Payment : the basis is linked with dearness cost of living. The index of cost of living is
varying and that is considered for calculating the remuneration.

Formula: Basic Salary is Rs. 2,000/- and Cost of living Index (D.A) is 100% then, Rs
2000+100% of Rs 2000 as cost of living is added, thus total remuneration is Rs. 4000/-. It
after 6 months, cost of living index change 15%. Then basic salary + 150% of basic salary
i.e Rs 3,000/- will make it Rs, 5000.

2. Piece Rate/ Payment Rate ( Payment by Results)


System of Piece Rate ( Payment by Results)

Straight Piece Rate Piece & Time Combination Differential Piece Rate
Taylor System Merrick System Gantt Task System

Straight Piece Rate:

Payment : Flat rate is applicable per unit, which is predetermined.
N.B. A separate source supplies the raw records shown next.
(** Deleting, in order, the listed revisions that are not to be kept. *)
Lemma gc_loop current previous l s :
  NoDup (cr_key <$> l) →
  (∀ x, x ∈ l → is_Some (cl_revs (cluster s) !! cr_key x)) →
  ∃ s', for_each (gcOne current previous) l s = (s', Ret tt) ∧ st_newExp s' = st_newExp s ∧
    ∀ k, cl_revs (cluster s') !! k =
      if decide (Exists (λ x, cr_key x = k ∧ cr_Name x ≠ current ∧ cr_Name x ≠ previous) l)
      then None else cl_revs (cluster s) !! k.
Proof.
  revert s; induction l as [|x l IH]; intros s Hnd Hin.
  { exists s. split; [done|]. split; [done|]. intros k. rewrite decide_False; [done|]. by intros ?%Exists_nil. }
  rewrite fmap_cons in Hnd. apply NoDup_cons in Hnd as [Hx Hnd].
  destruct (gcOne_reliable current previous x s) as (s1 & H1' & _ & He1 & Hc1); [apply Hin; by left|].
  destruct (IH s1) as (s2 & H2 & He2 & Hl2); [done| |].
  { intros y Hy. rewrite Hc1. destruct (_ || _); [apply Hin; by right|]. simpl.
    rewrite lookup_delete_ne; [apply Hin; by right|]. intros Heq. apply Hx. rewrite Heq.
    by apply list_elem_of_fmap_2. }
  exists s2. split; [simpl; by rewrite (GoM_bind_Ret _ _ _ _ _ H1')|]. split; [congruence|].
  intros k. rewrite Hl2, Hc1.
  destruct (decide (Exists _ l)) as [Hex|Hex]; [by rewrite decide_True by (by apply Exists_cons_tl)|].
  destruct (bool_decide (cr_Name x = current)) eqn:Ec; [|destruct (bool_decide (cr_Name x = previous)) eqn:Ep].
  - apply bool_decide_eq_true in Ec. rewrite decide_False; [done|]. intros [?|?]%Exists_cons; naive_solver.
  - apply bool_decide_eq_true in Ep. rewrite decide_False; [done|]. intros [?|?]%Exists_cons; naive_solver.
  - apply bool_decide_eq_false in Ec, Ep. simpl. destruct (decide (cr_key x = k)) as [<-|Hne].
    + rewrite lookup_delete_eq, decide_True; [done|]. by apply Exists_cons_hd.
    + rewrite lookup_delete_ne by done. rewrite decide_False; [done|]. intros [?|?]%Exists_cons; naive_solver.
Qed.

End GC.

Section Collected.
Context {W Spec : Type} `{SoundClient W Spec}.
Implicit Types s : ReconcileState W.
Abbreviation cluster s := (view (st_world s)).

(** C23: garbage collection deletes the superseded revisions and nothing else.
    Let the listed revisions be those the API server holds, with distinct numbers.
    For every sound client and whatever calls fail, a stored revision is either
    left as it is or deleted, and then it is a listed one, not the current one,
    with another listed one that is not current and more recent: the current one
    and the most recent other one stay; and no DatadogAgent object is changed.
    When no call fails, every such revision is gone and no error is returned. *)
Theorem gc_deletes_only_superseded ns current s :
  consistent ns s →
  let r := gcOldRevisions current s in
  cl_ddas (cluster r.1) = cl_ddas (cluster s) ∧
  (∀ k, cl_revs (cluster r.1) !! k = cl_revs (cluster s) !! k ∨
        cl_revs (cluster r.1) !! k = None ∧ ∃ x, x ∈ st_revs s ∧ cr_key x = k ∧ doomed current (st_revs s) x) ∧
  (∀ (_ : ReliableClient W Spec), r.2 = Ret tt ∧
     ∀ x, x ∈ st_revs s → doomed current (st_revs s) x → cl_revs (cluster r.1) !! cr_key x = None).
Proof.
  intros Hcons r. pose proof Hcons as (Hnd & Hnum & Hin). pose proof (gc_sound current s) as [Hd Hk].
  assert (Hiff : ∀ x, x ∈ st_revs s → doomed current (st_revs s) x ↔ cr_Name x ≠ current ∧ cr_Name x ≠ previousOf current (st_revs s)).
  { intros x Hx. apply doomed_iff; [done| |done]. intros y Hy Hn. by eapply consistent_inj. }
  split_and!; [done| |].
  - intros k. destruct (Hk k) as [?|(Hn & x & Hx & Hkx & Hdoom)]; [by left|right]. split; [done|].
    exists x. split_and!; [done..|by apply Hiff].
  - intros Hrel. destruct (gc_loop current (previousOf current (st_revs s)) (st_revs s) s) as (s' & Hrun & _ & Hl); [done| |].
    { intros x Hx. destruct (Hin x Hx) as [_ ->]. done. }
    unfold r. rewrite gcOldRevisions_unfold, Hrun. split; [done|]. intros x Hx [Hc Hp]%Hiff; [|done].
    simpl. rewrite Hl, decide_True; [done|]. apply Exists_exists. by exists x.
Qed.
End Collected.

(** ** Recording the current spec *)

Section History.
Context {W Spec : Type} `{ReliableClient W Spec} `{SnapshotCodec Spec}.
Context (SafeEncodeString : string → string).
Context (spec_CommonLabels : Spec → option (gmap string string)).
Context (gvk : GroupVersionKind) (gvks : list GroupVersionKind).
Implicit Types instance : DatadogAgent Spec.
Implicit Types s : ReconcileState W.
Abbreviation cluster s := (view (st_world s)).
Abbreviation ensure := (ensureRevision (W := W) SafeEncodeString spec_CommonLabels (inl (gvk :: gvks))).
Abbreviation manage := (manageRevision (W := W) SafeEncodeString spec_CommonLabels (inl (gvk :: gvks))).

Definition maxRevision (l : list ControllerRevision) : Z := (scanRevisions 0 "" l None 0).2.

Lemma scan_max b l i acc mx : (scanRevisions i b l acc mx).2 = (scanRevisions i "" l None mx).2.
Proof.
  revert i acc mx. assert (Hgen : ∀ b' i acc acc' mx,
    (scanRevisions i b l acc mx).2 = (scanRevisions i b' l acc' mx).2).
  { intros b'. induction l as [|x l IH]; intros i acc acc' mx; simpl; [done|]. apply IH. }
  intros. apply Hgen.
Qed.

Lemma maxRevision_ge l x : x ∈ l → (cr_Revision x ≤ maxRevision l)%Z.
Proof. intros Hx. unfold maxRevision. pose proof (scanRevisions_spec "" l 0 None 0) as Hs. naive_solver. Qed.

Lemma existingByName_None n l (m : gmap string string) :
  m !! n = None → (∀ x, x ∈ l → cr_Name x ≠ n) →
  foldl (λ m rev, <[cr_Name rev := cr_Raw rev]> m) m l !! n = None.
Proof.
  revert m; induction l as [|x l IH]; intros m Hm Hl; simpl; [done|]. apply IH.
  - rewrite lookup_insert_ne; [done|]. apply Hl. by left.
  - intros y Hy. apply Hl. by right.
Qed.

Definition freshRevision instance (b : string) (l : list ControllerRevision) : ControllerRevision :=
  NewControllerRevision SafeEncodeString instance gvk (revisionLabels spec_CommonLabels instance) b
    (maxRevision l + 1)%Z None.

Lemma consistent_name_fresh instance s b :
  consistent (dda_Namespace instance) s →
  cl_revs (cluster s) !! cr_key (freshRevision instance b (st_revs s)) = None →
  ∀ x, x ∈ st_revs s → cr_Name x ≠ cr_Name (freshRevision instance b (st_revs s)).
Proof.
  intros (_ & _ & Hin) Hnone x Hx Hname. destruct (Hin x Hx) as [Hns Hlk].
  assert (cr_key x = cr_key (freshRevision instance b (st_revs s))) as Hk.
  { unfold cr_key. rewrite Hname, Hns. done. }
  congruence.
Qed.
The time spent is not
considered.

Formula: PPR X O = Earnings.

Piece Rate and Time Rate Combinations:

Payment: It is a dual rate system, designed to perfect inefficient workers. The worker is ensured
to get the mi9nimum payment. If the payment is calculated on the basis of piece rate
guarantees and number of pieces fall below the minimum wages guaranteed, he is paid by time
Rate.

Differential Piece rate:

Payment: In favour of piece rate system, minimum wages were assured. However, under this
system, instead of combining time-rate and piece-rate, there are dual rates for different
efficiency level. The purpose behind keeping high piece rate for higher efficiency is as the level
of production increases, the cost per unit falls.

4. Bonus:

Bonus is given by the company to their employees as a reward. It is been fixed by the
government i. e 8.33%. Bonus encourages the employees to work hard. It is a motivating factor
for the employees to improve their efficiency.

5. Profit Sharing:.
Profit Sharing is the most motivating factor. When the company makes profit it gives
some kind of share to their employees as a Annual increment. This helps to motive
employees to work hard and get more increment.

6. Indirect Monetary Incentive :

Indirect Monetary Incentives like traveling allowance, HRA, Dearness

allowance, medical facility, etc are very motivating for the employees.